- **Task details**: For the entries below, the result should be an exact transcription of the lines from the one with "Lemma first_cursor_string : cursor_string" up to and including the one with "order_desc (document_key CreatedAt)", and only those.

[Dataset entries]
Lemma put_document_reports_400_and_updates_witness :
  ∃ err, wp (run_operation (OPutDocument plan) by_nobody) (λ o h',
    w_sent (h_response h') = Some (400%Z, Some "application/json") ∧
    w_superfluous (h_response h') = [204%Z] ∧ w_body (h_response h') = [net.Error err] ∧
    RW (h_world h') (<[plan := update_meta (Some "new name") None doc3]> state3)) (http "{}").
Proof.
  eexists. apply (put_document_reports_400_and_updates state3 world by_nobody
    (claims_of "nobody" "not a uuid")
    "failed to parse the principal id from the JWT claims with error: invalid UUID (got a wrong number of bytes)"
    plan doc3 (net.mkPutDocumentBody None (Some "new name")) "{}" EmptyString);
    [exact RW_world|exact healthy_world|reflexivity|vm_compute; reflexivity|exact state3_plan|
     reflexivity|discriminate].
Defined.

Lemma first_page_crashes_witness :
  run_operation (OListDocuments (net.mkGetDocumentParams None None None)) by_alice (http EmptyString) =
    (Panic "invalid memory address or nil pointer dereference", http EmptyString).
Proof.
  apply (first_page_crashes world by_alice (claims_of "alice" (uuid_String alice)) alice
           (net.mkGetDocumentParams None None None) net.Owner EmptyString);
    [reflexivity|vm_compute; reflexivity|reflexivity|left; reflexivity].
Defined.

(** a free id, and one that is taken *)
Lemma post_document_creates_witness :
  wp (run_operation OPostDocument by_alice) (λ o h',
    replied 200 [net.PostDocumentResponse (id_of 101)] (h_response h') ∧ ∃ now,
      RW (h_world h') (<[id_of 101 := new_document alice (Some "notes") None now]> state3))
    (http "{}") ∧
  wp (run_operation OPostDocument by_alice) (λ o h',
    (∃ msg, replied 500 [net.Error msg] (h_response h')) ∧ RW (h_world h') state3)
    (mkHttp collision "{}" no_response).
Proof.
  split.
  - refine (post_document_creates state3 world by_alice (claims_of "alice" (uuid_String alice)) alice
             (net.mkPostDocumentBody None (Some "notes") alice) "{}" EmptyString
             RW_world healthy_world eq_refl _ _ eq_refl);
      [discriminate|vm_compute; reflexivity].
  - refine (post_document_creates state3 collision by_alice (claims_of "alice" (uuid_String alice)) alice
             (net.mkPostDocumentBody None (Some "notes") alice) "{}" EmptyString
             RW_collision healthy_collision eq_refl _ _ eq_refl);
      [discriminate|vm_compute; reflexivity].
Defined.

Definition last_seen : Cursor := mkCursor CreatedAt 5%Z plan.
Definition last_seen_pb : pb.Cursor :=
  pb.mkCursor pb.SORT_FIELD_CREATED_AT (Some (timestamppb_New 5)) (Some (uuid_String plan)).
Definition last_seen_string : string :=
  match protoToNetCursor (Some last_seen_pb) with inr str => str | inl _ => EmptyString end.

Lemma cursor_string_round_trip_witness :
  ∃ pc', netToProtoCursor last_seen_string = inr pc' ∧
         DocumentServer.parseServiceCursor (Some pc') world = (Ret (Some last_seen), world).
Proof.
  apply (cursor_string_round_trip last_seen last_seen_pb last_seen_string world);
    [reflexivity|vm_compute; reflexivity].
Defined.

#[local] Instance codec_total : CursorCodecTotal.
Proof. split. intros f t id. by eexists. Qed.

(** what alice owns, and the string of a cursor above it *)
Lemma alice_owned : lists_documents state3 alice [LOwner] [(plan, doc3, owner)].
Proof.
  destruct alice_documents as [Hnd Hl]. split; [done|]. intros id a e. rewrite Hl. split.
  - intros (Hid & He & _). split_and!; [done..|].
    assert ((id, a, e) ∈ [(plan, doc3, owner)]) as Hin.
    { apply Hl. split_and!; [done..|]. destruct (e_level e); by repeat constructor. }
    apply list_elem_of_singleton in Hin. simplify_eq. by repeat constructor.
  - intros (Hid & He & Hlv). split_and!; [done..|]. apply list_elem_of_singleton in Hlv as ->.
    by repeat constructor.
Qed.

Definition first_pb : pb.Cursor :=
  pb.mkCursor pb.SORT_FIELD_CREATED_AT (Some (timestamppb_New 100)) (Some (uuid_String MaxDocumentID)).
Definition first_string : string :=
  match protoToNetCursor (Some first_pb) with inr str => str | inl _ => EmptyString end.

Lemma first_cursor_string : cursor_string (from_start CreatedAt) first_string.
Proof. by apply (cursor_string_of _ first_pb). Qed.

Lemma http_listing_complete_witness :
  ∃ w', get_all 5 by_alice (level_name LOwner) 10 first_string world =
    (Some ((λ x, net_document x.1.1 x.1.2) <$>
       order_desc (document_key CreatedAt)
         (below (document_key CreatedAt) (cursor_key (from_start CreatedAt)) [(plan, doc3, owner)])), w') ∧
    RW w' state3.
Proof.
  apply (http_listing_complete state3 world by_alice (claims_of "alice" (uuid_String alice)) alice LOwner
           (from_start CreatedAt) first_string 10 [(plan, doc3, owner)] 5 RW_world healthy_world);
    [reflexivity|vm_compute; reflexivity|exact first_cursor_string|reflexivity|exact alice_owned|lia|simpl; lia].
Defined.

Lemma replies_are_translated_witness : translated PlanRpc.long_page.
Proof.
  apply (replies_are_translated (LR := lawful) PlanRpc.long_list state3 world _ (handle PlanRpc.long_list world).2 RW_world).
  vm_compute. reflexivity.
Defined.

Lemma document_operations_answer_witness :
  wp (run_operation (OGetPermission plan alice) by_alice) (λ o h',
    (∀ why, o ≠ Panic why) ∧ replied_once (h_response h') ∧ ∃ s', RW (h_world h') s') (http EmptyString).
Proof.
  apply (document_operations_answer (LR := lawful) (OGetPermission plan alice) by_alice state3 (http EmptyString));
    [reflexivity|exact I|discriminate|exact RW_world|reflexivity].
Defined.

- **Answer space**:
Lemma first_cursor_string : cursor_string (from_start CreatedAt) first_string.
Proof. by apply (cursor_string_of _ first_pb). Qed.

Lemma http_listing_complete_witness :
  ∃ w', get_all 5 by_alice (level_name LOwner) 10 first_string world =
    (Some ((λ x, net_document x.1.1 x.1.2) <$>
       order_desc (document_key CreatedAt)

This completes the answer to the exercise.